### [AIM OF THE TASK]
Below are records. Count every line containing the word "then" and give the number alone.

[Stored data entries]
(** [classify_item]; the mutated record is returned next to the label. *)
Definition classify_item (call : nat → reply) (item : paper) (overwrite : bool)
  : result (paper * bool) * list event :=
  match negb overwrite, ai_for_hw item with
  | true, Some label => (Ok (item, label), [])
  | _, _ =>
      match query_model call with
      | (Raise e, log) => (Raise e, log)
      | (Ok result, log) =>
          let label := startswith result "t" in
          (Ok (set_ai_for_hw item label, label), log)
      end
  end.

(** The records live in a store and the lists of [main] hold references
    into it, as [final_data] and [items_to_process] share their records
    with [data]. *)
Record state := mkState {
  objs : list paper;
  processed_count : nat;
  log : list event
}.

Definition tick (total_to_process : nat) (st : state) (evs : list event) : state :=
  let n := S (processed_count st) in
  {| objs := objs st;
     processed_count := n;
     log := log st ++ evs ++
            (if Nat.eqb (n mod 10) 0 || Nat.eqb n total_to_process
             then [Progress n total_to_process] else []) |}.
(** The part of [stop_vlc_process] after the [try] block. *)
Definition stop_found (found_pids : list Z) : M unit :=
  match found_pids with
  | [] => print none_running_msg ;; forget_tracked
  | _ :: _ =>
      debug_print ("Found 'vlc' processes with PIDs: "
                     ++ PyStr.join ", " (map PyStr.str_of_int found_pids)) ;;
      debug_print "Attempting to terminate..." ;;
      killed_count <- signal_all found_pids 0%nat ;;
      if (0 <? killed_count)%nat then
        print (signalled_msg killed_count) ;; forget_tracked
      else print none_signalled_msg
  end.

Definition stop_vlc_process : M unit :=
  r <- check_output ["pgrep"; "vlc"] false ;;
  match r with
  | Output out =>
      match parse_pids out with
      | inl found_pids => stop_found found_pids
      | inr e => print (pgrep_failed_msg e)
      end
  | CalledProcessError _ =>
      debug_print none_found_debug_msg ;; forget_tracked
  | CheckFileNotFoundError =>
      print pgrep_missing_msg1 ;; print pgrep_missing_msg2
  | CheckException e => print (pgrep_failed_msg e)
  end.

(** *** get_vlc_status *)

Definition status_count_msg (pgrep_count : Z) : string :=
  "VLC status: " ++ PyStr.str_of_int pgrep_count ++ " process(es) running.".

Definition status_none_msg : string := "VLC status: No processes running.".

Definition status_unknown_msg : string :=
  "VLC status: Unable to determine (pgrep error).".

Definition status_pgrep_missing_msg : string :=
  "Error: 'pgrep' command not found. Cannot determine status.".

Definition status_failed_msg (e : string) : string :=
  "An unexpected error occurred while checking status: " ++ e.

Definition found_some_debug_msg : string :=
  "At least one 'vlc' process is currently running (found by pgrep).".

Definition found_none_debug_msg : string :=
  "No 'vlc' processes are currently running (not found by pgrep).".

Definition tracked_active_msg (p : Z) : string :=
  "  (Internally tracked VLC process with PID " ++ PyStr.str_of_int p ++ " is active.)".

Definition tracked_terminated_msg (p : Z) : string :=
  "  (Internally tracked VLC process with PID " ++ PyStr.str_of_int p
    ++ " has terminated.)".

Definition untracked_msg : string :=
  "  (No VLC process is currently tracked by this script instance.)".

(** The first [try]: is anything found at all. *)
Definition status_probe : M unit :=
  r <- check_output ["pgrep"; "-c"; "vlc"] true ;;
  match r with
  | Output _ => debug_print found_some_debug_msg
  | CalledProcessError _ => debug_print found_none_debug_msg
  | CheckFileNotFoundError => print status_pgrep_missing_msg
  | CheckException e => print (status_failed_msg e)
  end.

(** The [if]/[elif]/[else] on the tracked process.  The [elif] polls
    again, on the object as the first [poll] left it. *)
Definition status_tracked : M unit :=
  tracked <- get_vlc_process ;;
  match tracked with
  | None => debug_print untracked_msg
  | Some p =>
      rc <- poll p ;;
      match rc with
      | None => debug_print (tracked_active_msg (pid p))
      | Some _ =>
          tracked' <- get_vlc_process ;;
          match tracked' with
          | None => debug_print untracked_msg
          | Some p' =>
              rc' <- poll p' ;;
              match rc' with
              | Some _ =>
                  debug_print (tracked_terminated_msg (pid p')) ;;
                  set_vlc_process None
              | None => debug_print untracked_msg
              end
          end
      end
  end.
(* ===== verification/_CoqProject ===== *)
-Q . S2P
Prelude.v
OrdMap.v
AllocCache.v
LaneCache.v
ManagedAdvice.v
Events.v
AsyncSeq.v
Va.v
RpcCore.v
RpcPayload.v
Fence.v
VisibleDevices.v
FatbinFilter.v
Routing.v
Ipc.v
Dispatch.v
CheckpointGate.v
Transport.v
H2State.v
H2Receive.v
H2Send.v
LaneEnd.v
H2Handoff.v
H2Handshake.v
HostMem.v
HostMirror.v
HostCoherence.v
HostFlush.v
HostExpose.v
HostShared.v
RpcIds.v
Registry.v
Stub.v
StubSafe.v
StubAgree.v
StubCall.v
StubRefine.v
StubClient.v
StubServer.v
Stubs.v
Symbols.v
Lane.v
Annotations.v
Codegen.v
DtohPipe.v
Bulk.v
BulkPull.v
Smemcpy.v
Htod.v
HtodCopy.v
DeviceIoctl.v
Monitor.v
ParamLayout.v
Launch.v
GraphNode.v
Contexts.v
Lemma le_bytes_is_byte n z : Forall is_byte (le_bytes n z).
Proof.
  revert z. induction n; intros z; simpl; constructor; [|done].
  unfold is_byte. apply Z.mod_pos_bound. lia.
Qed.

Lemma le_val_bytes n z : le_val (le_bytes n z) = z mod 256 ^ Z.of_nat n.
Proof.
  revert z. induction n as [|n IH]; intros z; simpl le_bytes; simpl le_val.
  - by rewrite Z.mod_1_r.
  - rewrite IH, Nat2Z.inj_succ, Z.pow_succ_r by lia.
    rewrite Z.rem_mul_r by lia. lia.
Qed.

Lemma le_val_range bs :
  Forall is_byte bs -> 0 <= le_val bs < 256 ^ Z.of_nat (length bs).
Proof.
  induction 1 as [|b bs Hb _ IH]; simpl length; simpl le_val; [lia|].
  rewrite Nat2Z.inj_succ, Z.pow_succ_r by lia. unfold is_byte in Hb. lia.
Qed.

Lemma le_bytes_val bs :
  Forall is_byte bs -> le_bytes (length bs) (le_val bs) = bs.
Proof.
  induction 1 as [|b bs Hb _ IH]; simpl; [done|]. unfold is_byte in Hb.
  rewrite (Z.mul_comm 256), Z_mod_plus_full, Z.mod_small by lia.
  rewrite Z_div_plus_full, Z.div_small, Z.add_0_l by lia. by rewrite IH.
Qed.

Lemma le_val_bytes8 z : is_u64 z -> le_val (le_bytes 8 z) = z.
Proof. intros. rewrite le_val_bytes. by apply Z.mod_small. Qed.

Lemma le_val_bytes4 z : is_u32 z -> le_val (le_bytes 4 z) = z.
Proof. intros. rewrite le_val_bytes. by apply Z.mod_small. Qed.

Lemma sint32_le_bytes z : is_int z -> sint32 (le_val (le_bytes 4 z)) = z.
Proof.
  intros Hz. rewrite le_val_bytes. change (256 ^ Z.of_nat 4) with (2 ^ 32).
  change (z mod 2 ^ 32) with (wrap32 z). rewrite sint32_wrap32. by apply sint32_id.
Qed.

Lemma le_bytes_inj n a b :
  0 <= a < 256 ^ Z.of_nat n -> 0 <= b < 256 ^ Z.of_nat n ->
  le_bytes n a = le_bytes n b -> a = b.
Proof.
  intros Ha Hb Heq. rewrite <- (Z.mod_small a (256 ^ Z.of_nat n)) by done.
  rewrite <- (Z.mod_small b (256 ^ Z.of_nat n)) by done.
  by rewrite <- !le_val_bytes, Heq.
Qed.
#[export] Hint Resolve le_bytes_is_byte : lupine.
#[export] Hint Rewrite length_le_bytes : lupine.
#[global] Arguments le_bytes : simpl never.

### [RESPONSE TO THE TASK]
2